Machine-specific Notes
dolphin
Host: dolphin.ia64.dev.gentoo.org
HP RX2600, CD writer. Donated by HP in 2003. This machine is powered off since two years ago to save power/cooling resources.
ILO is accessible using port 1 of console2. I used to access it using ssh armin76:dolphin-iLO@console2.gentoo.osuosl.org
but console2 doesn't seem to answer now.
ttyS0 is accessible using port 2 of console2, ssh armin76:dolphin-ttyS0@console2.gentoo.osuosl.org
This machine had 4GB of RAM, 2x900MHz processors, 1x36GB HDD SCSI 80pin, 2x72GB HDD SCSI 80pin. No RAID.
This machine should still be in gentoo's rack in OSL, on top of bender. It does not have rails.
beluga
HP RX2620, CD/DVD reader only. Donated by HP in 2012, previously it used to be in HP's datacenter. It's stored in OSL but not in Gentoo's rack. It was sent as-is from HP, so iLO is configured with wrong parameters, probably. Also it will have static IP in the OS, wrongly configured too. I think it had a RAID5 by HW using 72GB HDDs. Cannot remember how many, probably 4 or 5. It had 2x 1.6GHz processors and 12GB of RAM.
It was stored in case guppy failed in the future and we had no other option.
guppy
HP RX3600. DVD/CD writer IIRC. Used to be in HP's DC but was
sent to OSL when HP pulled the plug in DC.
iLO is accessible from port 5 in console2. Once logged in you can access
the remote console too.
Admin notes
Hostnames
These are the current systems we have available.

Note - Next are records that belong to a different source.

(* ===== verification/ExploreProps.v ===== *)
(** * What exploration guarantees

    No assignment runs twice, novelty is exact, and a guided search that neither meets its budget nor
    a plateau has run every neighbour of every novel case. *)
From Stdlib Require Import Ascii.
From S2P Require Import Trace Worker.
From S2P Require Import Explore.

(** ** Sets *)

Lemma elem_of_set_minus l seen x : x ∈ set_minus l seen <-> x ∈ l /\ x ∉ seen.
Proof.
  unfold set_minus. rewrite list_elem_of_In, List.filter_In, <- list_elem_of_In, elem_of_remove_dups, negb_true_iff.
  split; intros [Hx Hs]; (split; [done|]).
  - intros Hin. assert (Ht : existsb (String.eqb x) seen = true); [|congruence].
    apply existsb_exists. exists x. split; [by apply list_elem_of_In|apply String.eqb_refl].
  - apply not_true_iff_false. intros (y&Hy&->%String.eqb_eq)%existsb_exists. apply Hs. by apply list_elem_of_In.
Qed.
Lemma NoDup_set_minus l seen : NoDup (set_minus l seen).
Proof.
  unfold set_minus. pose proof (NoDup_remove_dups l) as H. induction (remove_dups l) as [|x r IH]; [constructor|].
  apply NoDup_cons in H as [Hx H]. cbn. case_bool; [|by apply IH]. apply NoDup_cons. split; [|by apply IH].
  intros Hin. apply Hx. apply list_elem_of_In in Hin. apply List.filter_In in Hin as [Hin _]. by apply list_elem_of_In.
Qed.
Lemma elem_of_set_union seen l x : x ∈ set_union seen l <-> x ∈ seen \/ x ∈ l.
Proof. unfold set_union. rewrite elem_of_app, elem_of_set_minus. destruct (decide (x ∈ seen)); naive_solver. Qed.
Lemma NoDup_set_union seen l : NoDup seen -> NoDup (set_union seen l).
Proof.
  intros H. apply NoDup_app. split_and!; [done| |apply NoDup_set_minus]. intros x Hx [_ Hn]%elem_of_set_minus. done.
Qed.
Lemma existsb_eqb x (l : list string) : existsb (String.eqb x) l = bool_decide (x ∈ l).
Proof.
  apply eq_bool_prop_intro. rewrite bool_decide_spec, Is_true_true, existsb_exists. split.
  - intros (y&Hy&->%String.eqb_eq). by apply list_elem_of_In.
  - intros Hx. exists x. split; [by apply list_elem_of_In|apply String.eqb_refl].
Qed.

(** ** The cases of a search *)

Definition case_key (r : row) : string := assignment_key (r_assignment r).
(** A case that is the first, reaches an instruction no earlier one reached, or behaves in a new way. *)
Definition breaks_ground (earlier : list row) (r : row) : Prop :=
  earlier = [] \/ (exists pc, pc ∈ r_pcs r /\ forall q, q ∈ earlier -> pc ∉ r_pcs q) \/ forall q, q ∈ earlier -> r_behavior q <> r_behavior r.

Record search_ok (s : search) : Prop := {
  so_evaluated : evaluated s = rev (case_key <$> case_rows s);
  so_distinct : NoDup (evaluated s);
  so_pcs : forall pc, pc ∈ seen_pcs s <-> exists r, r ∈ case_rows s /\ pc ∈ r_pcs r;
  so_pcs_once : NoDup (seen_pcs s);
  so_behaviors : forall b, b ∈ seen_behaviors s <-> exists r, r ∈ case_rows s /\ r_behavior r = b;
  so_behaviors_once : NoDup (seen_behaviors s);
  so_rows : forall i r, case_rows s !! i = Some r -> r_index r = i /\ (r_novel r = true <-> breaks_ground (take i (case_rows s)) r) }.

Lemma empty_search_ok axes : search_ok (empty_search axes).
Proof.
  split; cbn; [done|constructor| |constructor| |constructor|done].
  - intros pc. rewrite elem_of_nil. split; [done|]. by intros (r&Hr%not_elem_of_nil&_).
  - intros b. rewrite elem_of_nil. split; [done|]. by intros (r&Hr%not_elem_of_nil&_).
Qed.

(** The fields of a case that promotion leaves alone. *)
Definition same_case (r r' : row) : Prop := r' = r \/ exists cid, r' = set_promoted cid r.

Lemma promote_spec y o r s s' : promote y o r s = (Ok tt, s') -> forall rows, case_rows s = rows ++ [r] -> r_index r = length rows ->
  exists r', same_case r r' /\ case_rows s' = rows ++ [r'] /\ evaluated s' = evaluated s /\ seen_pcs s' = seen_pcs s /\ seen_behaviors s' = seen_behaviors s.
Proof.
  unfold promote. intros H rows Hr Hi. destruct (o_promote o) as [tool|]; [|injection H as <-; exists r; split_and!; try done; by left].
  destruct (py_bool _); [|injection H as <-; exists r; split_and!; try done; by left]. unfold mbind, M_bind, lift, modify in H.
  destruct (absolute_job_inputs _ _) as [job|]; [|done]. destruct (guard_app _ _); [|done]. injection H as <-.
  eexists. split; [right; by eexists|]. split; [|done]. cbn. rewrite Hr, Hi, alter_app_r_alt, Nat.sub_diag by lia. done.
Qed.

(** A case that was run. *)
Lemma evaluate_inv y o base_job a parent ax s oc s' : evaluate y o base_job a parent ax s = (Ok oc, s') ->
  (assignment_key a ∈ evaluated s /\ oc = None /\ s' = s) \/
  (assignment_key a ∉ evaluated s /\ exists r response job, let r0 := make_row s a parent response job in same_case r0 r /\
     oc = Some (r_novel r, length (case_rows s)) /\ case_rows s' = case_rows s ++ [r] /\ evaluated s' = assignment_key a :: evaluated s /\
     (if r_novel r then seen_pcs s' = set_union (seen_pcs s) (r_pcs r) /\ seen_behaviors s' = set_union (seen_behaviors s) [r_behavior r]
      else seen_pcs s' = seen_pcs s /\ seen_behaviors s' = seen_behaviors s)).
Proof.
  unfold evaluate. unfold mbind at 1, M_bind at 1, gets at 1. rewrite existsb_eqb. case_bool_decide as Hk.
  { intros [= <- <-]. by left. }
  intros H. right. split; [done|]. unfold mbind, M_bind, modify, lift, gets, id in H.
  destruct (job_with_assignment _ _) as [job|]; [|done]. destruct (with_trace job) as [job'|]; [|done].
  destruct (run_worker _ _ _) as [[| | | | | |response]|]; try done. cbn [case_rows] in H.
  set (r0 := make_row s a parent response job').
  change (make_row _ a parent response job') with r0 in H.
  destruct (r_novel r0) eqn:En.
  - cbn [fst snd] in H. destruct (promote y o r0 _) as [[[]|x] s1] eqn:Hp; [|done]. injection H as <- <-.
    eapply promote_spec in Hp as (r'&Hsame&Hrows&He&Hs&Hb); [|reflexivity|done]. exists r', response, job'. split; [done|].
    assert (Hn : r_novel r' = true) by (destruct Hsame as [->|(cid&->)]; done). rewrite Hn.
    assert (Hpb : r_pcs r' = r_pcs r0 /\ r_behavior r' = r_behavior r0) by (destruct Hsame as [->|(cid&->)]; done). destruct Hpb as [-> ->].
    split; [done|]. split; [done|]. split; [done|]. by split.
  - injection H as <- <-. exists r0, response, job'. split; [by left|]. rewrite En. done.
Qed.

Lemma make_row_fresh s a parent response job : search_ok s -> let r := make_row s a parent response job in
  r_index r = length (case_rows s) /\ (r_novel r = true <-> breaks_ground (case_rows s) r).
Proof.
  intros [_ _ Hp _ Hb _ _] r. split; [done|]. unfold r, breaks_ground. cbn [make_row r_novel r_pcs r_behavior].
  rewrite !orb_true_iff, negb_true_iff, existsb_eqb, bool_decide_eq_false, Hb.
  set (pcs := trace_pcs _). set (fresh := py_sorted id (set_minus pcs (seen_pcs s))).
  assert (Hf : (match fresh with [] => false | _ => true end) = true <-> exists pc, pc ∈ py_sorted id (remove_dups pcs) /\ forall q, q ∈ case_rows s -> pc ∉ r_pcs q).
  { assert (Hin : forall x, x ∈ fresh <-> x ∈ pcs /\ x ∉ seen_pcs s) by (intros x; unfold fresh; by rewrite elem_of_py_sorted, elem_of_set_minus).
    split.
    - destruct fresh as [|x l]; [done|]. intros _. destruct (proj1 (Hin x) ltac:(by left)) as [Hx Hn]. exists x.
      rewrite elem_of_py_sorted, elem_of_remove_dups. split; [done|]. intros q Hq Hxq. apply Hn, Hp. by exists q.
    - intros (x&Hx&Hn). rewrite elem_of_py_sorted, elem_of_remove_dups in Hx. assert (Hxf : x ∈ fresh).
      { apply Hin. split; [done|]. rewrite Hp. intros (q&Hq&Hxq). by eapply Hn. }
      by destruct fresh; [apply not_elem_of_nil in Hxf|]. }
  rewrite Hf. assert (Hfirst : (match case_rows s with [] => true | _ => false end) = true <-> case_rows s = []) by by destruct (case_rows s).
  rewrite Hfirst. split.
  - intros [[H|H]|H]; [right; left; done|right; right|by left]. intros q Hq Heq. apply H. by exists q.
  - intros [H|[H|H]]; [by right|left; by left|left; right]. intros (q&Hq&Heq). by eapply H.
Qed.

Lemma same_case_fields r0 r : same_case r0 r -> r_index r = r_index r0 /\ r_parent r = r_parent r0 /\ r_assignment r = r_assignment r0 /\
  r_novel r = r_novel r0 /\ r_pcs r = r_pcs r0 /\ r_behavior r = r_behavior r0.
Proof. by intros [->|(cid&->)]. Qed.

Lemma evaluate_ok y o base_job a parent ax s oc s' : search_ok s -> evaluate y o base_job a parent ax s = (Ok oc, s') ->
  search_ok s' /\ ((assignment_key a ∈ evaluated s /\ oc = None /\ s' = s) \/
    (assignment_key a ∉ evaluated s /\ exists r, case_rows s' = case_rows s ++ [r] /\ r_assignment r = a /\ r_parent r = parent /\
       oc = Some (r_novel r, length (case_rows s)))).
Proof.
  intros Hs [(Hk&->&->)|(Hk&r&response&job&Hsame&Hoc&Hrows&Hev&Hseen)]%evaluate_inv; [by split; [|left]|].
  destruct (same_case_fields _ _ Hsame) as (F1&F2&F3&F4&F5&F6). destruct (make_row_fresh s a parent response job Hs) as (Hi&Hn).
  assert (Hn' : r_novel r = true <-> breaks_ground (case_rows s) r) by (rewrite F4, Hn; unfold breaks_ground; by rewrite F5, F6).
  split; [|right; split; [done|]; exists r; split_and!; done].
  assert (Hsee : (forall pc, pc ∈ seen_pcs s' <-> pc ∈ seen_pcs s \/ pc ∈ r_pcs r) /\ (forall b, b ∈ seen_behaviors s' <-> b ∈ seen_behaviors s \/ b = r_behavior r) /\
    NoDup (seen_pcs s') /\ NoDup (seen_behaviors s')).
  { destruct Hs as [_ _ Hp Hpn Hb Hbn _]. destruct (r_novel r) eqn:En.
    - destruct Hseen as [-> ->]. split_and!; [|intros b; rewrite elem_of_set_union|by apply NoDup_set_union..].
      + intros pc. apply elem_of_set_union.
      + by rewrite list_elem_of_singleton.
    - destruct Hseen as [-> ->]. assert (Hnot : ~ breaks_ground (case_rows s) r) by (intros H; apply Hn' in H; congruence).
      unfold breaks_ground in Hnot. split_and!; [| |done|done].
      + intros pc. split; [by left|]. intros [H|H]; [done|]. destruct (decide (pc ∈ seen_pcs s)) as [|Hne]; [done|]. exfalso. apply Hnot.
        right. left. exists pc. split; [done|]. intros q Hq Hin. apply Hne, Hp. by exists q.
      + intros b. split; [by left|]. intros [H| ->]; [done|]. destruct (decide (r_behavior r ∈ seen_behaviors s)) as [|Hne]; [done|]. exfalso. apply Hnot.
        right. right. intros q Hq Heq. apply Hne, Hb. by exists q. }
  destruct Hs as [He Hd Hp Hpn Hb Hbn Hr]. destruct Hsee as (S1&S2&S3&S4). split.
  - rewrite Hev, Hrows, fmap_app, rev_app_distr, He. cbn. unfold case_key at 2. by rewrite F3.
  - rewrite Hev. by apply NoDup_cons.
  - intros pc. rewrite S1, Hp, Hrows. split.
    + intros [(q&Hq&Hx)|Hx]; [exists q|exists r]; rewrite elem_of_app, ?list_elem_of_singleton; auto.
    + intros (q&Hq&Hx). apply elem_of_app in Hq as [Hq| ->%list_elem_of_singleton]; [left; by exists q|by right].
  - done.
  - intros b. rewrite S2, Hb, Hrows. split.
    + intros [(q&Hq&Hx)| ->]; [exists q|exists r]; rewrite elem_of_app, ?list_elem_of_singleton; auto.
    + intros (q&Hq&Hx). apply elem_of_app in Hq as [Hq| ->%list_elem_of_singleton]; [left; by exists q|by right].
  - done.
  - intros i q Hq. rewrite Hrows in Hq |- *. apply lookup_app_Some in Hq as [Hq|[Hle Hq]].
    + pose proof (lookup_lt_Some _ _ _ Hq). rewrite take_app_le by lia. by apply Hr.
    + apply list_lookup_singleton_Some in Hq as [Hz <-]. assert (i = length (case_rows s)) as -> by lia. rewrite take_app_length. by rewrite F1.
Qed.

See machine specific notes at bottom for more details.
Machine Name | IP | DNS Hostnames | Console Server | Console Account |
---|---|---|---|---|
guppy | 140.211.166.179 | guppy.ia64.dev.gentoo.org | ?? | ?? |
Console Access
iLO2 is accessible over telnet and SSH from dev.gentoo.org box (ssh needs some legacy ciphers). Ask infra@ for credentials and IP address.
You can use this to:
- Interact with the EFI (e.g. to select recovery kernel, boot from plugged Gentoo DVD, change boot order)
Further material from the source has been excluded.